Piling on pressure solves mystery about metal

Scientists have solved a decades-old puzzle about a widely used metal, thanks to extreme pressure experiments and powerful supercomputing.

Their discovery reveals important fundamental aspects of the element lithium, the lightest and simplest metal in the periodic table.  The material is commonly used in batteries for phones and computers.

A mystery of how the metal’s atoms are arranged – which influences properties such as its strength, malleability and conductivity – has been solved by their research.  An international team sought to better understand lithium’s structure by studying it at cold temperatures.  In this low-energy state, the fundamental properties of materials can be accurately observed.

Until now, it was difficult for scientists to explain previous experimental results indicating that lithium had a complex structure.  To understand the theory properly required exceptionally accurate calculations using advanced quantum mechanics.  Their latest calculations, using the ARCHER supercomputer at the University of Edinburgh, found that lithium’s structure is not complex or disordered, as previous results had suggested. Instead, its atoms are arranged simply, like oranges in a box.

Scientists suggest that in previous experiments, rapid cooling led to misleading results. To avoid those problems, they reached low-temperature conditions by placing samples of lithium under extreme pressure – up to 4,500 times that of Earth’s atmosphere – by squeezing it between a pair of diamonds. They then cooled and depressurised the sample before examining it using a synchotron device, which uses X-ray beams to see atoms.
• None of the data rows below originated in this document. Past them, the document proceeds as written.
(** ** The program *)

Lemma has_levels_relink us1 us2 f old : forall h i,
  has_levels h i (us1 ++ us2) old -> has_levels (relink h i us1 f) (i + length us1) us2 old.
Proof.
  induction us1 as [|u us1 IH]; intros h i H; cbn [app relink length] in *; [by rewrite Nat.add_0_r|].
  apply (has_levels_cons _ _ _ _ _ (f i)) in H as [_ H]. rewrite <- Nat.add_succ_comm. by apply IH.
Qed.

Lemma has_levels_insert h i us old x nx : x ∉ us -> has_levels h i us old -> has_levels (<[x := nx]> h) i us old.
Proof.
  intros Hx H j u Hu. destruct (H j u Hu) as (nd & Hnd & Hl). exists nd. split; [|done].
  rewrite lookup_insert_ne; [done|]. intros ->. apply Hx. by eapply list_elem_of_lookup_2.
Qed.

Lemma has_levels_app_l h i us1 us2 old : has_levels h i (us1 ++ us2) old -> has_levels h i us1 old.
Proof. intros H j u Hu. apply H. by apply lookup_app_l_Some. Qed.

Section link.
Context (zsl : zskiplist) (a b : list ent) (en : ent).
Context (Hsmall : Z.of_nat (length (a ++ b)) + 1 < 2 ^ 63) (Ha : Forall (λ e, (1 <= e_height e)%nat) a).

Lemma gap j : u64 (Z.of_nat (above 0 a) - Z.of_nat (above j a)) = Z.of_nat (length (drop (above j a) a)).
Proof.
  rewrite above_all by done. rewrite length_drop. pose proof (above_le j a). rewrite length_app in Hsmall.
  rewrite wrapu_small by cint. lia.
Qed.

(** The arithmetic of [link_loop] and [widen_loop]. *)
Lemma link_new j : (j < e_height en)%nat ->
  fwd j b = Level (forward (ins_old a b j)) (u64 (span (ins_old a b j) - u64 (Z.of_nat (above 0 a) - Z.of_nat (above j a)))) /\
  ins_new a b en j = Level (Some (e_loc en)) (u64 (u64 (Z.of_nat (above 0 a) - Z.of_nat (above j a)) + 1)).
Proof.
  intros Hj. rewrite gap. unfold ins_old, ins_new. destruct (above_ends j a) as [_ Hlow].
  rewrite fwd_first, fwd_skip by done. cbn [forward span]. pose proof (fwd_span j b) as Hsp.
  rewrite length_drop, length_app in *.
  rewrite Z.add_simpl_r, !wrapu_small by cint. split; [by destruct (fwd j b)|done].
Qed.

Lemma widen_new j : (e_height en <= j)%nat ->
  ins_new a b en j = Level (forward (ins_old a b j)) (u64 (span (ins_old a b j) + 1)).
Proof.
  intros Hj. unfold ins_old, ins_new. destruct (above_ends j a) as [_ Hlow].
  rewrite !fwd_skip by done. cbn [fwd]. rewrite (proj2 (Nat.ltb_ge _ _)) by done. cbn [forward span].
  pose proof (fwd_span j b) as Hsp. rewrite length_drop, length_app in *.
  rewrite wrapu_small by cint. f_equal. lia.
Qed.
End link.

Lemma update_lookup zsl a n j u r : update_of zsl a n !! j = Some (u, r) ->
  (j < n)%nat /\ u = x_of (header zsl) (take (above j a) a) /\ r = Z.of_nat (above j a).
Proof.
  unfold update_of. intros Hj. pose proof (lookup_lt_Some _ _ _ Hj) as Hlt. rewrite length_fmap, length_seq in Hlt.
  rewrite list_lookup_fmap, lookup_seq_lt in Hj by done. cbn in Hj. by injection Hj as <- <-.
Qed.

Lemma wp_link zsl a b en h fr nx (Q : unit -> zmem -> Prop) :
  zsl_ok h zsl (a ++ b) -> Z.of_nat (length (a ++ b)) + 1 < 2 ^ 63 -> h !! e_loc en = None ->
  (1 <= e_height en <= zlevel zsl)%nat -> length (level nx) = e_height en ->
  Q tt (ZMem (<[e_loc en := ZNode (ele nx) (score nx) (backward nx) ((λ j, fwd j b) <$> seq 0 (e_height en))]>
                (relink h 0 (stops (header zsl) a (zlevel zsl)) (ins_new a b en))) fr) ->
  let update := update_of zsl a (zlevel zsl) in
  wp (link_loop (e_loc en) (Z.of_nat (above 0 a)) 0 (take (e_height en) update))
    (ZMem (<[e_loc en := nx]> h) fr)
    (λ _ m, wp (widen_loop (e_height en) (drop (e_height en) update)) m Q).
Proof.
  intros Hok Hsmall Hx Hht Hlen HQ update. set (ht := e_height en) in *. set (x := e_loc en) in *.
  assert (Ha : Forall (λ e, (1 <= e_height e)%nat) a).
  { pose proof (ok_heights _ _ _ Hok) as Hh. apply Forall_app in Hh as [Hh _]. eapply Forall_impl; [exact Hh|]. cbn. lia. }
  pose proof (stops_levels h zsl a b (zlevel zsl) Hok ltac:(done)) as Hold. fold (ins_old a b) in Hold.
  pose proof (stops_not_x zsl a b h x Hok Hx (zlevel zsl)) as Hxs.
  rewrite <- stops_update in Hold, Hxs, HQ. fold update in Hold, Hxs, HQ.
  rewrite <- (take_drop ht update), fmap_app in Hold, Hxs, HQ. rewrite relink_app in HQ.
  assert (Hlu : length (take ht update).*1 = ht).
  { rewrite length_fmap. apply length_take_le. unfold update. rewrite length_update. lia. }
  rewrite Hlu in HQ. apply not_elem_of_app in Hxs as [Hx1 Hx2].
  eapply (wp_link_loop x _ (ins_old a b) (λ j, fwd j b) (ins_new a b en)).
  - by eapply has_levels_app_l.
  - done.
  - rewrite Hlen. rewrite length_fmap in Hlu. by rewrite Hlu.
  - by rewrite take_0.
  - intros j u r Hj. pose proof (lookup_lt_Some _ _ _ Hj) as Hjl. rewrite length_fmap in Hlu. rewrite Hlu in Hjl.
    rewrite lookup_take_Some in Hj. destruct Hj as [Hj _]. apply update_lookup in Hj as (_ & _ & ->).
    cbn. by apply link_new.
  - rewrite length_fmap in Hlu. rewrite Hlu. cbn [plus Nat.add].
    eapply (wp_widen_loop (ins_old a b) (ins_new a b en)).
    + cbn [heap]. apply has_levels_insert; [done|]. rewrite <- Hlu at 2. rewrite <- (length_fmap fst).
      by apply has_levels_relink.
    + intros j Hj. apply widen_new; [done|lia].
    + cbn [heap freed]. by rewrite relink_insert.
Qed.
The study, from the Universities of Edinburgh and Utah, was published in Science.

 We were able to form a true picture of cold lithium by making it using high pressures.  Rather than forming a complex structure, it has the simplest arrangement that there can be in nature.  Professor Graeme Ackland

Our calculations needed an accuracy of one in 10 million, and would have taken over 40 years on a normal computer. Dr Miguel Martinez-Canales.